Seas L17RCY/P (H763) is a 6.5" High Fidelity woofer with an injection moulded metal chassis, intended for bass reflex and transmission line designs. The stiff, yet light aluminium cone and the low loss rubber surround show no sign of the familiar 500-1500 Hz cone edge resonance and distortion assosiated with soft cones. On the other hand, the cone break up modes at higher frequencies call for special attention in the crossover design work. A high temperature voice coil wound on an aluminium voice coil former gives a high power handling capacity. The phase plug reduces compression due to temperature variations in the voice coil, eliminates resonances that would occur in the volume between the dust cap and the pole piece and increases the power handling capacity. The large magnet system provides high efficiency and low Q.

Cabinet Design

The DD8.1 cabinet has an internal volume around 16 liters and a port tuning frequency in the upper 30's. A slot port is located on the front of the cabinet. A moderate amount of internal bracing is employed in order to reduce any cabinet wall resonances that might "color" the sound of the speaker. I lined the cabinet with a layer of foam to absorb any standing wave resonances. I used plain foam but convoluted foam would probably be a better choice for this application. I finally added a small amount of Acoustastuff behind the woofer. The crossover is mounted to the back of the cabinet with a pair of dry wall screws and is removable through the woofer hole.

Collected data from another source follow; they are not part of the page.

(* ===== verification/ContextSpec.v ===== *)
(** * ContextSpec: what the operations of a context do

    [repr c out up inn] relates a context to what it stands for: the messages
    [out] that wait in the set, in slot order, the messages [up] stamped beyond
    a deadline, and the packets [inn] received and not read yet.  Every
    operation is specified on that abstract state, on all its branches.
    [repr_with F G] is the same while calls are under way: the output buffers
    [F] are held by sends that have not queued their message yet, the input
    buffers [G] by receives that have not read their packet yet. *)
From S2P Require Import Prelude Std BufferPool BytesBuffer Wire FbBuffer Connector.
From S2P Require Import ConnectorSpec OutputMsgSet WaitfreeArrayQueue Chrono Error Timer.
From S2P Require Import Context.
From stdpp Require Import base option list numbers.
From Stdlib Require Import ZArith Lia.

(** A message the application gave to [send]. *)
Record pending := mk_pending {
  pd_time : Duration;
  pd_dst : Z;
  pd_payload : bytes;
}.

(** A packet the application has not read yet. *)
Record packet := mk_packet { pk_src : Z; pk_dst : Z; pk_payload : bytes }.

Section repr.
Context {T : Type} {Q : Type → Type} `{FL : FlatBuffersLaws, CH : Chrono}
  `{TM : !Timer T, AQ : ArrayQueueLaws Q}.

(** The message on the wire, with the time it is given at the deadline. *)
Definition out_view_of (addr : Z) (t : Duration) (m : pending) : out_view :=
  WSend t addr (pd_dst m) (pd_payload m).

(** [m] is the pending message [pd]. *)
Definition msg_at (p : FbPool) (addr : Z) (m : SendPacketBuilder) (pd : pending) : Prop :=
  builder_at p m (pd_payload pd) ∧ spb_src m = addr ∧ spb_dst m = pd_dst pd ∧
  spb_send_time m = pd_time pd ∧ out_view_wf (out_view_of addr (pd_time pd) pd).

Definition delivered_at (p : BytesPool) (d : DeliverPacket) (k : packet) : Prop :=
  packet_at p (deliver_inner d) (pk_src k) (pk_dst k) (pk_payload k).

(** The output side: each pending message owns a buffer, and so do the sends
    under way; no buffer is owned otherwise. *)
Definition out_repr (F : list (Buffer FbBuffer)) (addr : Z) (p : FbPool)
    (s : OutputMsgSet SendPacketBuilder) (q : list SendPacketBuilder)
    (out up : list pending) : Prop :=
  pool_inv p (F ++ (spb_payload <$> set_msgs s ++ q)) ∧ set_wf s ∧
  length (slots s) = length (buffer_busy p) ∧ buffer_size p = MAX_PACKET_SIZE ∧
  Forall2 (msg_at p addr) (set_msgs s) out ∧ Forall2 (msg_at p addr) q up.

(** The input side: each queued packet owns a buffer. *)
Definition in_repr (G : list (Buffer BytesBuffer)) (p : BytesPool)
    (q : WaitfreeArrayQueue Q DeliverPacket) (inn : list packet) : Prop :=
  pool_inv p (G ++ (deliver_inner <$> wq_elems q)) ∧
  wq_cap q = length (buffer_busy p) ∧ buffer_size p = MAX_PACKET_SIZE ∧
  Forall2 (delivered_at p) (wq_elems q) inn.

Definition repr_with (F : list (Buffer FbBuffer)) (G : list (Buffer BytesBuffer))
    (c : Context T Q) (out up : list pending) (inn : list packet) : Prop :=
  in_u32 (address c) ∧
  out_repr F (address c) (output_buffer_pool c) (outgoing_messages c)
    (upcoming_messages c) out up ∧
  in_repr G (input_buffer_pool (connector c)) (input_queue c) inn.

(** The number of output and of input buffers. *)
Definition out_cap (c : Context T Q) : nat := length (buffer_busy (output_buffer_pool c)).
Definition in_cap (c : Context T Q) : nat :=
  length (buffer_busy (input_buffer_pool (connector c))).

Lemma msgs_at_same L p p' addr ms l :
  same_contents L p p' → (∀ m, m ∈ ms → spb_payload m ∈ L) →
  Forall2 (msg_at p addr) ms l → Forall2 (msg_at p' addr) ms l.
Proof.
  intros Hs HL HF. induction HF as [|m pd ms l (?&?) HF IH]; constructor.
  - split; [|done]. eapply builder_at_same; [done| |done]. apply HL. left.
  - apply IH. intros. apply HL. by right.
Qed.

Lemma delivered_at_same L p p' ds l :
  same_contents L p p' → (∀ d, d ∈ ds → deliver_inner d ∈ L) →
  Forall2 (delivered_at p) ds l → Forall2 (delivered_at p') ds l.
Proof.
  intros Hs HL HF. induction HF as [|d k ds l ? HF IH]; constructor.
  - eapply packet_at_same; [done| |done]. apply HL. left.
  - apply IH. intros. apply HL. by right.
Qed.

Lemma out_repr_length F addr p s q out up :
  out_repr F addr p s q out up →
  length (F ++ (spb_payload <$> set_msgs s ++ q)) = length F + (length out + length up).
Proof.
  intros (_&_&_&_&Ho%Forall2_length&Hu%Forall2_length).
  rewrite length_app, length_fmap, length_app. lia.
Qed.

(** The messages of the output side keep their contents with those of the
    buffers that are live. *)
Lemma out_msgs_same F s q p p' addr out up :
  same_contents (F ++ (spb_payload <$> set_msgs s ++ q)) p p' →
  Forall2 (msg_at p addr) (set_msgs s) out → Forall2 (msg_at p addr) q up →
  Forall2 (msg_at p' addr) (set_msgs s) out ∧ Forall2 (msg_at p' addr) q up.
Proof.
  intros Hs Ho Hu. split; (eapply msgs_at_same; [exact Hs| |done]); intros m Hm;
    apply elem_of_app; right; apply list_elem_of_fmap_2, elem_of_app; tauto.
Qed.

(** What a call holds is of no concern to the others, in whatever order. *)
Lemma repr_with_perm F F' G G' c out up inn :
  F ≡ₚ F' → G ≡ₚ G' → repr_with F G c out up inn → repr_with F' G' c out up inn.
Proof.
  intros HF HG (Ha&(Hp&Hout)&Hi&Hin). split; [done|split; (split; [|done])].
  - eapply pool_inv_perm; [|exact Hp]. by rewrite HF.
  - eapply pool_inv_perm; [|exact Hi]. by rewrite HG.
Qed.

(** The buffers of the calls under way have the contents they had. *)
Definition keeps (F : list (Buffer FbBuffer)) (G : list (Buffer BytesBuffer))
    (c c' : Context T Q) : Prop :=
  same_contents F (output_buffer_pool c) (output_buffer_pool c') ∧
  same_contents G (input_buffer_pool (connector c)) (input_buffer_pool (connector c')).

#[export] Instance keeps_refl F G : Reflexive (keeps F G).
Proof. by split. Qed.
#[export] Instance keeps_trans F G : Transitive (keeps F G).
Proof. intros a b c [] []. split; by eapply same_contents_trans. Qed.

(** A builder that was just allocated. *)
Definition fresh_at (p : FbPool) (b : Buffer FbBuffer) : Prop :=
  ∃ f, ib_get (inner b) p (index b) = Ret f ∧ fbb_fresh f.
End repr.
Abbreviation repr := (repr_with [] []).

(** What an operation of the application leaves as it was. *)
Definition same_but_output {T Q} `{FlatBuffers} (c c' : Context T Q) : Prop :=
  address c' = address c ∧ connector c' = connector c ∧ input_queue c' = input_queue c ∧
  timer_context c' = timer_context c ∧ start_once c' = start_once c ∧
  callbacks c' = callbacks c.

Section send.
Context {T : Type} {Q : Type → Type} `{FL : FlatBuffersLaws, CH : Chrono}
  `{TM : !Timer T, TL : !TimerLaws T, AQ : ArrayQueueLaws Q}.
Implicit Types (c : Context T Q) (out up : list pending) (inn : list packet).

(** Taking a buffer, on every branch. *)
Lemma send_allocate_spec F G c out up inn msg :
  repr_with F G c out up inn →
  if MAX_PACKET_SIZE <? length msg then
    send_allocate msg c = Ret (Err BufferPool.SizeTooBig, c)
  else if length F + (length out + length up) =? out_cap c then
    send_allocate msg c = Ret (Err NoBufferAvailable, c)
  else ∃ b c', send_allocate msg c = Ret (Ok b, c') ∧ same_but_output c c' ∧
    out_cap c' = out_cap c ∧ upcoming_messages c' = upcoming_messages c ∧
    outgoing_messages c' = outgoing_messages c ∧ keeps F G c c' ∧
    repr_with (b :: F) G c' out up inn ∧ fresh_at (output_buffer_pool c') b.
Proof.
  intros (Ha&Hout&Hin). pose proof (out_repr_length _ _ _ _ _ _ _ Hout) as HL.
  destruct (Hout) as (Hp&Hwf&Hcap&Hbs&Ho&Hu). unfold send_allocate, on_output_pool, out_cap.
  destruct (allocate_buffer_cases (T := FbBuffer) (Z.of_nat (length msg)) _ _ Hp) as
    [[Hbig Hal]|[(Hsz&Hfull&Hal)|(Hsz&Hfree&i&p1&f&Hal&Hp1&Hs1&?&Hlen&Hg&_&Hf)]].
  - rewrite (proj2 (Nat.ltb_lt _ _)) by lia. erewrite zoom_run by exact Hal. by destruct c.
  - rewrite (proj2 (Nat.ltb_ge _ _)) by lia. rewrite (proj2 (Nat.eqb_eq _ _)) by lia.
    erewrite zoom_run by exact Hal. by destruct c.
  - rewrite (proj2 (Nat.ltb_ge _ _)) by lia. rewrite (proj2 (Nat.eqb_neq _ _)) by lia.
    erewrite zoom_run by exact Hal. eexists _, _. split; [done|].
    destruct (out_msgs_same _ _ _ _ _ _ _ _ Hs1 Ho Hu) as [Ho1 Hu1].
    split_and!; try done.
    + split; [|done]. by apply same_contents_app in Hs1 as [? _].
    + split; [done|split; [|done]]. split_and!; try done; simpl; congruence.
    + by exists f.
Qed.
(** Finishing the message at hand and sending it: its buffer is free again. *)
Lemma transmit_one c m L pd t :
  pool_inv (output_buffer_pool c) (spb_payload m :: L) →
  msg_at (output_buffer_pool c) (address c) m pd → Duration_wf t →
  ∃ l g p,
    (∀ A (k : result unit io_error → M (Context T Q) A),
      (pkt ← on_output_pool (SendPacketBuilder_finish m t);
       r ← connector_send (MsgOut_SendPacket pkt); k r) c =
        k (write_result (actor (connector c))) (after_send l g p c)) ∧
    encodes1 (out_view_of (address c) t pd) l ∧ pool_inv p L ∧
    same_contents L (output_buffer_pool c) p ∧ same_shape (output_buffer_pool c) p.
Proof.
  intros Hp (Hb&Hsrc&Hdst&_&_&?&?&?) Ht.
  assert (out_view_wf (WSend t (spb_src m) (spb_dst m) (pd_payload pd))) as Hwf
    by (rewrite Hsrc, Hdst; by split_and!).
  destruct (SendPacketBuilder_finish_spec _ _ _ _ _ Hp Hb Hwf)
    as (f&p1&Hfin&Hg&Hh&Hp1&Hs1&Hsh1).
  destruct (UnixConnector_send_packet (connector c) _ _ _ _ _ Hp1 Hg Hh)
    as (l&p2&g&Hsend&Henc&Hp2&Hs2&Hsh2).
  exists l, g, p2. split_and!; [| |done|by eapply same_contents_trans|by etrans].
  - intros A k. erewrite bind_run by (apply zoom_run; exact Hfin).
    by erewrite bind_run by (apply zoom_run; exact Hsend).
  - by rewrite Hsrc, Hdst in Henc.
Qed.

Lemma after_send_frame l g p c :
  same_shape (output_buffer_pool c) p → same_but_transmit c (after_send l g p c).
Proof. intros []. by split_and!. Qed.

(** The output side once message [m] has been taken out and its buffer
    freed. *)
Lemma out_repr_taken F addr p p' s q m ms pd out up :
  pool_inv p' (F ++ (spb_payload <$> ms ++ q)) →
  same_contents (F ++ (spb_payload <$> ms ++ q)) p p' → same_shape p p' →
  set_wf s → set_msgs s = ms → length (slots s) = length (buffer_busy p) →
  buffer_size p = MAX_PACKET_SIZE →
  Forall2 (msg_at p addr) (m :: ms) (pd :: out) → Forall2 (msg_at p addr) q up →
  out_repr F addr p' s q out up.
Proof.
  intros Hp' Hs [Hbs Hlen] Hwf <- Hcap Hsz Ho%Forall2_cons_1 Hu. destruct Ho as [_ Ho].
  destruct (out_msgs_same _ _ _ _ _ _ _ _ Hs Ho Hu).
  unfold out_repr. split_and!; (done || congruence).
Qed.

Some shots of the internal bracing

Crossover design

The DD8.1 uses a 2nd order series crossover network to divide and filter the signal between the woofer and tweeter. There is an additional notch filter placed in parallel with the woofer in order to attenuate the sharp and large resonance of the aluminum cone that shows up around 5kHz. The parallel LCR circuit provides impedance equalization resulting in a very flat impedance response.

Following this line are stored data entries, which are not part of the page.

(* ===== verification/TestHelpers.v ===== *)
(** * TestHelpers: the scripts and notifiers of the tests

    [tansiv-client/src/lib.rs], module [test_helpers]: the addresses, the
    scripts of the coordinator ([start_actor], [recv_one_msg_actor],
    [send_one_delayed_msg_actor], [send_one_msg_actor]) and the objects that
    record the callbacks. *)
From S2P Require Import Prelude Std BufferPool BytesBuffer Wire FbBuffer Connector.
From S2P Require Import ConnectorPeer OutputMsgSet Chrono Error VsgAddress Timer Context.
From S2P Require Import TestActor.
From stdpp Require Import base option list strings.
From Stdlib Require Import ZArith Lia Ascii.

(** ** Addresses *)
Definition local_vsg_address_str : list ascii :=
  ["1"; "0"; "."; "0"; "."; "0"; "."; "1"]%char.

Definition local_vsg_address : outcome Z :=
  ip ← unwrap (Ipv4Addr_from_str local_vsg_address_str);
  Ret (swap_bytes (u32_of_ipv4 ip)).

Definition remote_vsg_address : Z := swap_bytes (u32_of_ipv4 (mk_ipv4 10 0 1 1)).

(** ** Scripts *)
Definition START_ACTOR_DEADLINE : Duration := 100000%Z.
Definition RECV_ONE_MSG_ACTOR_SLICE : Duration := from_micros 100.
Definition SEND_ONE_MSG_ACTOR_DELAY_MICROS : Z := 100.
Definition SEND_ONE_MSG_ACTOR_DELAY : Duration := from_micros SEND_ONE_MSG_ACTOR_DELAY_MICROS.

Section scripts.
Context `{FlatBuffers, Profile}.

Definition start_actor : script :=
  _ ←! actor_send (MsgIn_GoToDeadline START_ACTOR_DEADLINE);
  actor_send MsgIn_EndSimulation.

(** One turn of the loop of [recv_one_msg_actor]: [inl] goes on with the next
    deadline, [inr] leaves the loop, by [break] or by the [?] operator. *)
Definition recv_one_msg_turn (deadline : Duration) :
    itree actorE (Duration + TestResult unit) :=
  deadline ← act (lift (Duration_add deadline RECV_ONE_MSG_ACTOR_SLICE));
  r ← actor_send (MsgIn_GoToDeadline deadline);
  match r with
  | Err e => mret (inr (Err e))
  | Ok _ =>
      r ← actor_recv;
      match r with
      | Err e => mret (inr (Err e))
      | Ok msg =>
          _ ← act (drop_out msg);
          match msg with
          | MsgOut_AtDeadline => mret (inl deadline)
          | MsgOut_SendPacket _ => mret (inr (Ok tt))
          end
      end
  end.

Definition recv_one_msg_actor : script :=
  _ ←! loop recv_one_msg_turn (from_micros 0);
  actor_send MsgIn_EndSimulation.

(** The packet of [send_one_delayed_msg_actor], in a pool of its own: a
    buffer of the size of the message, filled with the bytes of the builder. *)
Definition make_packet (src dst : Z) (msg : bytes) : outcome (TestResult (BytesPool * MsgIn)) :=
  '(_, builder) ← create_deliver_packet_unprefixed src dst msg (fbb_with_capacity 0);
  fb ← finished_data builder;
  buffer_pool ← BufferPool_new (T := BytesBuffer) (length fb) 1;
  '(r, buffer_pool) ← allocate_buffer (T := BytesBuffer) (Z.of_nat (length fb)) buffer_pool;
  match check r "Buffer allocation failed" with
  | Err e => Ret (Err e)
  | Ok buffer =>
      '(_, buffer_pool) ← Buffer_deref_mut buffer (modify (λ _, fb)) buffer_pool;
      '(r, buffer_pool) ← new_deliver_packet buffer buffer_pool;
      match r with
      | Err _ => Panic UnwrapOnErr
      | Ok packet => Ret (Ok (buffer_pool, packet))
      end
  end.

(** The inner loop: packets of the client are dropped until it is at the
    deadline. *)
Definition wait_at_deadline : itree actorE (TestResult unit) :=
  loop (λ _ : unit,
    r ← actor_recv;
    match r with
    | Err e => mret (inr (Err e))
    | Ok msg =>
        _ ← act (drop_out msg);
        match msg with
        | MsgOut_AtDeadline => mret (inr (Ok tt))
        | MsgOut_SendPacket _ => mret (inl tt)
        end
    end) tt.

(** One turn of the outer loop. *)
Definition send_delayed_turn (slice_micros delay_micros next_deadline_micros : Z) :
    itree actorE (Z + TestResult unit) :=
  if (next_deadline_micros <? delay_micros)%Z then
    r ← actor_send (MsgIn_GoToDeadline (from_micros next_deadline_micros));
    match r with
    | Err e => mret (inr (Err e))
    | Ok _ =>
        r ← wait_at_deadline;
        match r with
        | Err e => mret (inr (Err e))
        | Ok _ =>
            next_deadline_micros ← act (lift (add_u64 next_deadline_micros slice_micros));
            mret (inl next_deadline_micros)
        end
    end
  else mret (inr (Ok tt)).

Definition send_one_delayed_msg_actor (msg : bytes) (slice_micros delay_micros : Z) : script :=
  _ ←! loop (send_delayed_turn slice_micros delay_micros) slice_micros;
  _ ←! actor_send (MsgIn_GoToDeadline (from_micros delay_micros));
  src ← act (lift local_vsg_address);
  let dst := remote_vsg_address in
  p ←! act (lift (make_packet src dst msg));
  _ ←! act (TestActor_send p.1 p.2);
  actor_send MsgIn_EndSimulation.

Definition send_one_msg_actor (msg : bytes) : script :=
  send_one_delayed_msg_actor msg SEND_ONE_MSG_ACTOR_DELAY_MICROS SEND_ONE_MSG_ACTOR_DELAY_MICROS.
End scripts.

(** ** Notifiers

    [RecvNotifier] is a flag the callback raises; [wait] takes the number of
    times it finds the flag down. *)
Record RecvNotifier := mk_recv_notifier { notified : bool }.

Definition RecvNotifier_new : RecvNotifier := mk_recv_notifier false.
Definition RecvNotifier_notify : M RecvNotifier unit := modify (λ _, mk_recv_notifier true).
Fixpoint RecvNotifier_wait (fuel : nat) : M RecvNotifier unit :=
  match fuel with
  | O => out_of_fuel
  | S fuel =>
      b ← gets notified;
      if b : bool then modify (λ _, mk_recv_notifier false) else RecvNotifier_wait fuel
  end.

Record DeadlineNotifier := mk_deadline_notifier { dn_deadline : Duration; dn_num_called : Z }.

Definition INITIAL_DEADLINE : Duration := 0%Z.
Definition DeadlineNotifier_new : DeadlineNotifier := mk_deadline_notifier INITIAL_DEADLINE 0.
Definition DeadlineNotifier_notify (deadline : Duration) : M DeadlineNotifier unit :=
  modify (λ n, mk_deadline_notifier deadline (as_u64 (dn_num_called n + 1))).

(** What a deadline callback does to the data [D] it records. *)
Class DeadlineCallbacks (D : Type) := record_deadline : Duration → M D unit.
#[export] Instance DeadlineNotifier_callbacks : DeadlineCallbacks DeadlineNotifier :=
  DeadlineNotifier_notify.

(** The notifiers after the callbacks of a context. *)
Fixpoint run_callbacks {D} `{!DeadlineCallbacks D} (cbs : list callback) :
    M (RecvNotifier * D) unit :=
  match cbs with
  | [] => mret tt
  | RecvCallback :: cbs =>
      _ ← zoom fst (λ r '(_, d), (r, d)) RecvNotifier_notify; run_callbacks cbs
  | DeadlineCallback deadline :: cbs =>
      _ ← zoom snd (λ d '(r, _), (r, d)) (record_deadline deadline); run_callbacks cbs
  end.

Below is a plot of the measured farfield frequency response for the DD8.1 design. This is an ungated measurement that includes all room interactions and reflections. Room reflections show up below 500Hz, above that the measurement is relatively free of them. Overall the DD8.1s measure pretty flat, almost within +/- 1 dB in the higher frequency range. When compared with Tony Gee's original DD8, simulations indicate that the DD8.1 has a slightly deeper bass extension and less rolloff at the top end.

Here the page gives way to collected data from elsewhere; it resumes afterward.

(** The time a message is queued with is a duration. *)
Lemma overrun_wf {F G} c out up inn t o :
  repr_with F G c out up inn → Duration_wf t →
  tc_check_deadline_overrun t (upcoming_messages c) (timer_context c) =
    Ret (o, timer_context c) → Duration_wf (default t o).
Proof.
  intros Hr Ht Ho. destruct (tc_overrun_spec (timer_context c) t (upcoming_messages c))
    as (o'&Ho'&Hcase). rewrite Ho in Ho'. simplify_eq.
  destruct o' as [t'|]; [|done]. destruct Hcase as (_&_&Hc&_).
  apply Hc; [done|by eapply up_times_wf].
Qed.

(** [send] on every branch. *)
Lemma Context_send_spec c out up inn dst msg t tm :
  repr c out up inn → in_u32 dst → tc_simulation_now (timer_context c) = Ret (t, tm) →
  ∃ r c', Context_send dst msg c = Ret (r, c') ∧ timer_context c' = tm ∧
    connector c' = connector c ∧ input_queue c' = input_queue c ∧
    if MAX_PACKET_SIZE <? length msg then r = Err SizeTooBig ∧ repr c' out up inn
    else if length out + length up =? out_cap c then
      r = Err NoMemoryAvailable ∧ repr c' out up inn
    else r = Ok tt ∧
      ∃ o, tc_check_deadline_overrun t (upcoming_messages c) tm = Ret (o, tm) ∧
      match o with
      | None => ∃ l1 l2, out = l1 ++ l2 ∧ repr c' (l1 ++ mk_pending t dst msg :: l2) up inn
      | Some t' => (t ≤ t')%Z ∧ (tc_next tm < t')%Z ∧
          repr c' out (up ++ [mk_pending t' dst msg]) inn
      end.
Proof.
  intros Hr Hdst Hnow. set (c1 := set_timer_context tm c).
  assert (repr c1 out up inn) as Hr1 by exact Hr.
  destruct (tc_now_frame _ _ _ Hnow) as (Hwf&_).
  destruct (tc_overrun_spec (timer_context c1) t (upcoming_messages c1)) as (o&Ho&Hcase).
  pose proof (overrun_wf _ _ _ _ _ _ Hr1 Hwf Ho) as Hwf'.
  pose proof (send_at_spec c1 out up inn t dst msg o Hr1 Hdst Hwf Ho Hwf') as Hspec.
  change (out_cap c1) with (out_cap c) in Hspec.
  assert (Context_send dst msg c = send_at t dst msg c1) as ->
    by (unfold Context_send, on_timer; by erewrite bind_run by (apply zoom_run; exact Hnow)).
  destruct (_ <? _); [|destruct (_ =? _)]; [by eexists _, c1..|].
  destruct Hspec as (c'&Hrun&(_&?&?&?&_)&_&Hr'). eexists _, c'. split_and!; try done.
  exists o. split; [done|]. destruct o as [t'|]; [|done]. by destruct Hcase as (?&?&_).
Qed.

(** What the handler does when it returns: [at_deadline] on the deadlines of the
    slice that ends, also while calls are under way; a next deadline is a
    duration and becomes the deadline of the timer. *)
Lemma handle_deadline_with F G cap c c' out up inn o :
  repr_with F G c out up inn → length G + cap = in_cap c → tc_wf (timer_context c) →
  handle_deadline c = Ret (o, c') →
  tc_wf (timer_context c') ∧
  match o with
  | Some d => Duration_wf d ∧ tc_prev (timer_context c') = tc_next (timer_context c) ∧
      tc_next (timer_context c') = d
  | None => tc_prev (timer_context c') = tc_prev (timer_context c) ∧
      tc_next (timer_context c') = tc_next (timer_context c)
  end ∧
  ∃ out' up' inn' cbs, repr_with F G c' out' up' inn' ∧ keeps F G c c' ∧
    deadline_spec (address c) (tc_prev (timer_context c)) (tc_next (timer_context c))
      cap out up inn (actor (connector c)) (from_option NextDeadline EndSimulation o)
      out' up' inn' (actor (connector c')) cbs ∧ callbacks c' = callbacks c ++ cbs.
Proof.
  intros Hr Hroom [Hp Hn] Hrun. unfold handle_deadline, on_timer in Hrun.
  unfold mbind at 1, M_bind at 1, zoom in Hrun.
  destruct (tc_freeze (timer_context c)) as [[f tm]| |] eqn:Hf; [|done..].
  destruct (tc_freeze_frame _ _ _ Hf) as (Hh&Ep&En).
  set (c1 := set_timer_context tm c) in *.
  destruct (at_deadline_with F G cap c1 out up inn Hr Hroom Hh ltac:(by simpl; rewrite Ep))
    as (a&c2&out'&up'&inn'&cbs&Had&Hr2&Hk&(_&Et&_)&Hcb&Hspec).
  change (timer_context c1) with tm in *. rewrite Ep, En in Hspec.
  erewrite bind_run in Hrun by exact Had. unfold tc_wf. destruct a as [d|].
  - unfold mbind, M_bind in Hrun. rewrite Et in Hrun.
    destruct (tc_resume f d tm) as [[[] tm']| |] eqn:Hres; [|done..].
    injection Hrun as <- <-. destruct (tc_resume_frame _ _ _ _ Hres) as [Ep' En'].
    pose proof (deadline_spec_wf _ _ _ _ _ _ _ _ _ _ _ _ _ _ Hspec). simpl.
    rewrite Ep', En', En. split_and!; try done. by exists out', up', inn', cbs.
  - injection Hrun as <- <-. rewrite Et, Ep, En. split_and!; try done.
    by exists out', up', inn', cbs.
Qed.
End system.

The DD8.1s have a very revealing midrange to them and sound a bit on the bright side overall. They play surprisingly deep for such a small speaker. The imaging is decent and the soundstage is somewhat shallow most likely due to the forward sounding midrange. When fed a good, clean recording they really excel and sound very nice. They reveal every little detail present in the recording which is why they sound so nice with well recorded material. However, they are so detailed that they will reveal every fault in a bad recording which makes them very sensitive to source material. This may be coincidence, but they sound particularly nice with metallic instruments such as horns and cymbals. The tweeter sounds very clean but does lack a bit of air and transparency common to some of the better fabric dome tweeters. In general I would say these speakers sound best with jazz and classical. They are a little too detailed for most rock music especially with distorted guitars and can sound a bit harsh at times.